# Petsmarts boxing day sale lots of good deals



## corrie (Aug 10, 2014)

hi everyone i just got back from petsmart here in abbotsford they had a verry good deal going on right now i got a fluval 406 canaster filter for only $150 it came to $156 with tax i could not pass up this kind of deal  they also have lots of fish on sale from .39cents to $4.00  i just wanted to let everyone know about there sale they are having right now


----------



## Vancitycam (Oct 23, 2012)

Did you note the fx6 price ??


----------



## corrie (Aug 10, 2014)

every thing is from 30% to 70% off depending on what they have up for the sale 
also im not sure on the Fx6's sorry


----------



## architeuthis (Apr 22, 2010)

FX6 was $329.99 down from $369.99 at Petsmart in Chilliwack.


----------



## tommyragasa (May 11, 2010)

Thanks for the heads up guys!


----------



## Vancitycam (Oct 23, 2012)

Nice I still got the best price I could find fx6 brand new in box factory seal $300 taxes in! Woohoo!


----------



## hi-revs (Nov 3, 2010)

Where'd you find that deal Vancitycam?


----------



## Vancitycam (Oct 23, 2012)

Friend of a friend of mine cash deal lol one time only kinda thing haha

Cash is king!


----------



## DBam (Aug 9, 2010)

Was that a retail deal or a private sale Vancitycam?


----------



## Vancitycam (Oct 23, 2012)

I know the person privately but purchased retail, paid taxes, got warranty. 

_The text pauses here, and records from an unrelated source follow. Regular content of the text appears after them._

(* ===== verification/ReachTemplate.v ===== *)
(** * What a reachability template holds

    [template_for] describes the compiled template of a piece in terms of
    cells: which positions are on the board, which cells they take, and where
    moves and kicks lead.  [template_compile] is shown to produce it. *)

From Stdlib Require Import ZArith Lia.
From stdpp Require Import prelude strings sorting.
From S2P Require Import Prelude Words Pieces Kicks PcBoard ForwardBoard Reachability.

Local Open Scope Z_scope.

(** ** Positions *)

Definition on_grid (top : Z) (s : State) : Prop := 0 <= st_x s < 10 /\ 0 <= st_y s <= top.

#[export] Instance on_grid_dec top s : Decision (on_grid top s).
Proof. unfold on_grid. apply _. Defined.

Definition sindex (top : Z) (s : State) : Z := (quarter_turns (st_rotation s) * (top + 1) + st_y s) * 10 + st_x s.

Definition position_count (top : Z) : Z := 4 * (top + 1) * 10.

Lemma quarter_turns_bound r : 0 <= quarter_turns r < 4.
Proof. destruct r; cbn; lia. Qed.

Lemma sindex_bound top s : 0 <= top -> on_grid top s -> 0 <= sindex top s < position_count top.
Proof. intros Ht [Hx Hy]. pose proof (quarter_turns_bound (st_rotation s)). unfold sindex, position_count. nia. Qed.

Lemma state_index_in top s : on_grid top s -> state_index 10 top s = Some (sindex top s).
Proof.
  intros [Hx Hy]. unfold state_index. rewrite (proj2 (Z.ltb_ge (st_x s) 0)), (proj2 (Z.leb_gt 10 (st_x s))), (proj2 (Z.ltb_ge (st_y s) 0)), (proj2 (Z.ltb_ge top (st_y s))) by lia. done.
Qed.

Just a friends, friends, significant others employee discounts. 

Haha And this awesome person will remain nameless.


----------



## boy80 (Jan 21, 2013)

corrie said:


> hi everyone i just got back from petsmart here in abbotsford they had a verry good deal going on right now i got a fluval 406 canaster filter for only $150 it came to $156 with tax i could not pass up this kind of deal  they also have lots of fish on sale from .39cents to $4.00  i just wanted to let everyone know about there sale they are having right now


Do u know if it's chain wide or store specific?


----------



## knucklehead (Dec 27, 2013)

boy80 said:


> Do u know if it's chain wide or store specific?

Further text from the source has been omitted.